1. the negative temperature coefficient monocrystalline silicon thermistor of a zinc doping is characterized in that this thermistor adopts vacuum gas phase diffusion method, as dopant, mixes zinc atom in the n type monocrystalline silicon; Utilize the impurity compensation character of zinc in n type monocrystalline silicon, prepare the high B value of pearl thermistor, electrical parameter is 1.5K Ω-24K Ω, material coefficient B value 30006350K.

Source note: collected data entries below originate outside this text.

Lemma shut_ios_emits fs s : Forall is_Some fs → alive s → shut_ios fs s = emits (shut_log fs) s.
Proof.
  unfold shut_ios. intros Hf. revert s. induction Hf as [|f fs [k ->] _ IH]; intros s Ha.
  { by rewrite emits_nil. }
  unfold alive in Ha. cbn [foldl]. rewrite Ha. cbn [shut_io]. rewrite IH by done.
  change (emit (IOShutdown k) s) with (emits [IOShutdown k] s). by rewrite emits_emits.
Qed.

(** A live shim whose manager holds no nil pointer and whose forwarders exist. *)
Record sound (s : service) : Prop := {
  so_alive : alive s;
  so_vm : m_instance (s_vmLifecycle s) ≠ IPtr None;
  so_io : Forall is_Some (forwarders s)
}.

Definition vm_log (i : iface) : list effect := match i with IPtr _ => [VMShutdown] | INil => [] end.
Definition mount_log (h : option nat) : list effect :=
  match h with Some h => [MountCleanup h] | None => [] end.
Definition net_log (id : string) : list effect := if decide (id = "") then [] else [NetRelease id].
Definition mount_of (s : service) : option nat :=
  match s_container s with Some c => c_mountCleanup c | None => None end.
Definition ctrl_log (s : service) : list effect :=
  map CtrlStop (map snd (map_to_list (s_cpuControllers s)) ++
                map snd (map_to_list (s_memControllers s))).

Lemma vm_shutdown_emits ce s : m_instance (s_vmLifecycle s) ≠ IPtr None →
  (vm_shutdown ce s).2 = emits (vm_log (m_instance (s_vmLifecycle s))) (set_vmLifecycle (mkManager INil) s).
Proof.
  intros H. unfold vm_shutdown, Shutdown. destruct (m_instance (s_vmLifecycle s)) as [|[p|]] eqn:E; [|done|done].
  simpl. by rewrite emits_nil.
Qed.

Lemma mount_cleanup_emits ce h s : (mount_cleanup ce h s).2 = emits (mount_log h) s.
Proof. destruct h; simpl; [done|by rewrite emits_nil]. Qed.

Lemma run_exec_prog_cons n fn ps r s : alive s →
  run (exec_prog (mkPhase n (Some fn) false :: ps) r) s =
    run (exec_prog ps (Add r n (fn s).1)) (fn s).2.
Proof. intros Ha. cbn [exec_prog ph_fn ph_done ph_name]. srun. by destruct (fn s). Qed.

(** What [shutdown] leaves behind and what it does, in order. *)
Record shut_down (s s' : service) : Prop := {
  sd_requested : s_shutdownRequested s' = true;
  sd_state : sm_state (s_stateMachine s') = StateShuttingDown;
  sd_vm : m_instance (s_vmLifecycle s') = INil;
  sd_conn : cm_closed (s_connManager s') = true;
  sd_cpu : s_cpuControllers s' = ∅;
  sd_mem : s_memControllers s' = ∅;
  sd_events : ev_done (s_events s') = true;
  sd_mount : mount_of s' = None;
  sd_log : w_log (s_world s') = w_log (s_world s) ++
    ctrl_log s ++ shut_log (forwarders s) ++ vm_log (m_instance (s_vmLifecycle s))
    ++ net_log (s_containerID s) ++ mount_log (mount_of s) ++ [NetClose]
}.

Lemma shutdownAllIO_emits ce s : sound s →
  (shutdownAllIO ce s).2 = emits (shut_log (forwarders s)) s.
Proof.
  intros [Ha _ Hf]. unfold shutdownAllIO, forwarders in *.
  destruct (s_container s); simpl; [by apply shut_ios_emits|by rewrite emits_nil].
Qed.

Lemma conn_close_spec ce s :
  ∃ c, (conn_close ce s).2 = set_connManager c s ∧ cm_closed c = true.
Proof.
  unfold conn_close, Close. destruct (cm_closed (s_connManager s)) eqn:E.
  - by eexists.
  - destruct (cm_client _) as [c|] eqn:Ec; simpl in *; rewrite ?Ec; by eexists.
Qed.

Lemma net_phase_emits ce id s :
  (if decide (id = "") then (None, s) else net_release ce id s).2 = emits (net_log id) s.
Proof. unfold net_log. case_decide; simpl; [by rewrite emits_nil|done]. Qed.

Lemma closeEvents_spec s : ∃ e, (closeEvents s).2 = set_events e s ∧ ev_done e = true.
Proof.
  unfold closeEvents. destruct (ev_done (s_events s)) eqn:E; [|by eexists].
  exists (s_events s). split; [by destruct s|done].
Qed.

Lemma extract_spec s :
  ∃ c, extractMountCleanup s = (mount_of s, set_container c s)
    ∧ forwarders (set_container c s) = forwarders s ∧ mount_of (set_container c s) = None.
Proof.
  unfold extractMountCleanup, mount_of, forwarders. destruct (s_container s) as [c|] eqn:E.
  - by eexists.
  - exists None. split; [|done]. f_equal. destruct s; simpl in *. by subst.
Qed.

(** The phases, from the state in which the orchestrator starts. *)
Lemma run_phases ce id mc s : sound s →
  ∃ res c e, run (exec_prog (NewCleanupOrchestrator (buildCleanupPhases ce id mc)) (mkResult [])) s =
    (res, set_events e (set_vmLifecycle (mkManager INil) (set_connManager c
            (set_memControllers ∅ (set_cpuControllers ∅
              (emits (ctrl_log s ++ shut_log (forwarders s) ++ vm_log (m_instance (s_vmLifecycle s))
                       ++ net_log id ++ mount_log mc) s))))))
    ∧ cm_closed c = true ∧ ev_done e = true.
Proof.
  intros [Ha Hv Hf]. unfold NewCleanupOrchestrator, buildCleanupPhases. cbn [cp_HotplugStop
    cp_IOShutdown cp_ConnClose cp_VMShutdown cp_NetworkCleanup cp_MountCleanup cp_EventClose].
  rewrite run_exec_prog_cons by done. unfold stopAllHotplugControllers at 2. cbn [snd].
  unfold stop_all. rewrite foldl_emit. fold (ctrl_log s).
  rewrite run_exec_prog_cons by done. rewrite shutdownAllIO_emits by (split; done).
  rewrite run_exec_prog_cons by done.
  match goal with |- context [(conn_close ce ?x).2] => destruct (conn_close_spec ce x) as (c & -> & Hc) end.
  rewrite run_exec_prog_cons by done. rewrite vm_shutdown_emits by done.
  rewrite run_exec_prog_cons by done. rewrite net_phase_emits.
  rewrite run_exec_prog_cons by done. rewrite mount_cleanup_emits.
  rewrite run_exec_prog_cons by done.
  match goal with |- context [(closeEvents ?x).2] => destruct (closeEvents_spec x) as (e & -> & He) end.
  cbn [exec_prog]. rewrite run_Ret. eexists _, c, e. split; [|done]. f_equal.
  unfold emits, forwarders. simpl. by rewrite <- !app_assoc.
Qed.

Lemma run_shutdown ce s : sound s →
  ∃ err s', run (shutdown ce) s = (err, s') ∧ alive s' ∧ shut_down s s'.
Proof.
  intros Hs. pose proof Hs as [Ha Hv Hf]. unfold alive in Ha. unfold shutdown. srun.
  match goal with |- context [extractMountCleanup ?x] =>
    destruct (extract_spec x) as (c & -> & Hc1 & Hc2) end. cbv beta iota.
  srun1. match goal with |- context [run (exec_prog (NewCleanupOrchestrator (buildCleanupPhases ce ?i ?m)) _) ?x] =>
    destruct (run_phases ce i m x) as (r & cm & e & Hr & Hcm & He) end.
  { split; [done|done|]. rewrite Hc1. apply Hf. }
  rewrite Hr. cbv beta iota. srun. eexists _, _. split; [reflexivity|]. split; [done|].
  split; try done. simpl in *. rewrite Hc1, <- !app_assoc. done.
Qed.

Theorem shutdown_releases_in_order ce s : sound s →
  let '(_, s') := run (shutdown ce) s in
  alive s' ∧ shut_down s s'.
Proof. intros Hs. by destruct (run_shutdown ce s Hs) as (err & s' & -> & Ha & H). Qed.

(** A shim that serves container [id]: admitting requests, its VM up, its
    connection manager open. *)
Record serving (id : string) (c : container) (s : service) : Prop := {
  sv_sound : sound s;
  sv_admitted : admitted s;
  sv_container : s_container s = Some c;
  sv_id : s_containerID s = id;
  sv_vm : ∃ p, m_instance (s_vmLifecycle s) = IPtr (Some p);
  sv_conn : cm_closed (s_connManager s) = false;
  sv_events : ev_done (s_events s) = false ∧ ev_closed (s_events s) = false
}.

(** The guest can be reached: a connection is cached, or the next dial succeeds. *)
Definition reachable (dial : nat → option error) (s : service) : Prop :=
  is_Some (cm_client (s_connManager s)) ∨ dial (cm_dials (s_connManager s)) = None.

Lemma run_getTaskClient dial s : alive s → cm_closed (s_connManager s) = false → reachable dial s →
  ∃ cl c, run (getTaskClient dial) s = (Ok cl, set_connManager c s)
    ∧ cm_closed c = false ∧ cm_client c = Some cl.
Proof.
  intros Ha Hc Hr. unfold alive in Ha. unfold getTaskClient. srun. unfold GetClient. cbn [run peek].
  rewrite Hc. destruct (cm_client (s_connManager s)) as [cl|] eqn:E; cbn [run].
  - cbv beta iota. by eexists _, _.
  - destruct Hr as [[? ?]|Hd]; [congruence|]. unfold getOrCreateClient. rewrite Hc, E, Hd.
    cbv beta iota. by eexists _, _.
Qed.

Lemma run_getTaskClient_fails dial s e : alive s → cm_closed (s_connManager s) = false →
  cm_client (s_connManager s) = None → dial (cm_dials (s_connManager s)) = Some e →
  ∃ c, run (getTaskClient dial) s = (Err e, set_connManager c s).
Proof.
  intros Ha Hc Hcl Hd. unfold alive in Ha. unfold getTaskClient. srun. unfold GetClient. cbn [run peek].
  rewrite Hcl. cbn [run]. unfold getOrCreateClient. rewrite Hc, Hcl, Hd. cbv beta iota.
  eexists. apply run_Ret.
Qed.

Lemma run_TryStartDeleting sm : sm_state sm = StateRunning ∨ sm_state sm = StateCreated →
  run TryStartDeleting sm = (true, mkSM StateDeleting (sm_intentionalShutdown sm)).
Proof.
  intros H. unfold TryStartDeleting. rewrite run_bind, run_cas_bool.
  destruct H as [H|H]; [by rewrite cas_true|].
  rewrite cas_false by congruence. cbv beta iota. by rewrite run_cas_bool, cas_true.
Qed.

(** What a successful [Delete] of the container leaves and does, in order. *)
Record deleted (id : string) (c : container) (pid status : Z) (s s' : service) : Prop := {
  dl_state : sm_state (s_stateMachine s') = StateDeleting;
  dl_intentional : sm_intentionalShutdown (s_stateMachine s') = true;
  dl_container : s_container s' = None;
  dl_id : s_containerID s' = "";
  dl_vm : m_instance (s_vmLifecycle s') = INil;
  dl_cpu : s_cpuControllers s' = delete id (s_cpuControllers s);
  dl_mem : s_memControllers s' = delete id (s_memControllers s);
  dl_event : ev_queue (s_events s') = ev_queue (s_events s) ++ [TaskDelete id pid status];
  dl_sched : w_sched (s_world s') = w_sched (s_world s) ++ ["container deleted"];
  dl_inflight : s_inflight s' = s_inflight s;
  dl_log : w_log (s_world s') = w_log (s_world s) ++ [Guest "Task.Delete"]
    ++ shut_log (io_forwarders (c_io c))
    ++ map CtrlStop (opt_list (s_cpuControllers s !! id) ++ opt_list (s_memControllers s !! id))
    ++ [VMShutdown; NetRelease id] ++ mount_log (c_mountCleanup c)
}.

Lemma run_delete_phases ce id d s : alive s → dc_needNetworkClean d = true →
  (∃ p, m_instance (s_vmLifecycle s) = IPtr (Some p)) →
  ∃ r, run (exec_prog (drop (default 0 (slices_Index phaseOrder PhaseVMShutdown))
              (NewCleanupOrchestrator (delete_phases ce id d))) (mkResult [])) s =
    (r, emits (VMShutdown :: NetRelease id :: mount_log (dc_mountCleanup d))
          (set_vmLifecycle (mkManager INil) s)).
Proof.
  intros Ha Hn [p Hp]. cbn [default slices_Index].
  change (drop _ _) with
    [mkPhase PhaseVMShutdown (Some (vm_shutdown ce)) false;
     mkPhase PhaseNetworkCleanup
       (Some (λ s, if dc_needNetworkClean d then net_release ce id s else (None, s))) false;
     mkPhase PhaseMountCleanup (Some (mount_cleanup ce (dc_mountCleanup d))) false;
     mkPhase PhaseEventClose None false].
  rewrite run_exec_prog_cons by done. rewrite vm_shutdown_emits by (by rewrite Hp).
  rewrite run_exec_prog_cons by done. rewrite Hn. cbn [net_release snd].
  rewrite run_exec_prog_cons by done. rewrite mount_cleanup_emits.
  cbn [exec_prog ph_fn ph_done]. rewrite run_Ret. eexists. f_equal.
  rewrite Hp. unfold emits, emit. simpl. by rewrite <- !app_assoc.
Qed.

Lemma run_collect id c s : alive s → s_container s = Some c → s_containerID s = id →
  run (collectDeleteCleanup id "") s =
    (mkDC (io_forwarders (c_io c)) (s_cpuControllers s !! id) (s_memControllers s !! id)
       (c_mountCleanup c) true true,
     set_memControllers (delete id (s_memControllers s))
       (set_cpuControllers (delete id (s_cpuControllers s))
          (set_containerID "" (set_container None s)))).
Proof.
  intros Ha Hc Hid. unfold alive in Ha. unfold collectDeleteCleanup. srun.
  unfold collect_container. rewrite Hc, Hid.
  rewrite (bool_decide_true (id = id)), (bool_decide_true ("" = "")) by done. cbn [negb].
  rewrite decide_True by done. by srun.
Qed.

2. the preparation method of the negative temperature coefficient monocrystalline silicon thermistor of a kind of zinc doping according to claim 1 is characterized in that following these steps to carrying out:

A, employing initial electrical resistivity are the n type monocrystalline silicon piece of 0.1-30 Ω cm, with 80 order diamond dust the two sides are polished, polish;

B, silicon chip is put into deionized water ultrasonic waves for cleaning shakeout, boil with chloroazotic acid then, use washed with de-ionized water again;

C, the silicon chip of handling well is put into the quartz ampoule of end sealing, add diffuse source metallic zinc 6-20 milligram again, quartz ampoule is evacuated to 1.33 * 10 ^-2More than the Pa, seal;

The flat-temperature zone that d, the quartz ampoule that silicon chip and diffuse source will be housed are put into high temperature dispersing furnace spreads, and the temperature drift of diffusion furnace flat-temperature zone is no more than ± and 1 ℃, diffusion temperature is 1100 ℃-1300 ℃, be 5-10 hour diffusion time;

E, diffusion are taken out quartz ampoule after finishing immediately, break quartz ampoule behind the chilling and take out silicon chip;

F, carry out HF and soak, adopt the technology of step a and b again, the two sides is polished, polishes, put into deionized water ultrasonic waves for cleaning shakeout, boil with chloroazotic acid then, use the deionized water clean again with diamond dust to spreading good silicon chip;

G, plating Ni electrode are in a vacuum with 400-600 ℃ of annealing;

H, be divided into small pieces, use epoxy encapsulation with scribing machine;

I, the relation in thermostatic oil bath between testing element resistance and the temperature are carried out 0.01 ℃ of constant temperature precision under the zero energy condition;

J, in baking oven, carry out under 100 ℃ of temperature 100 hours aging.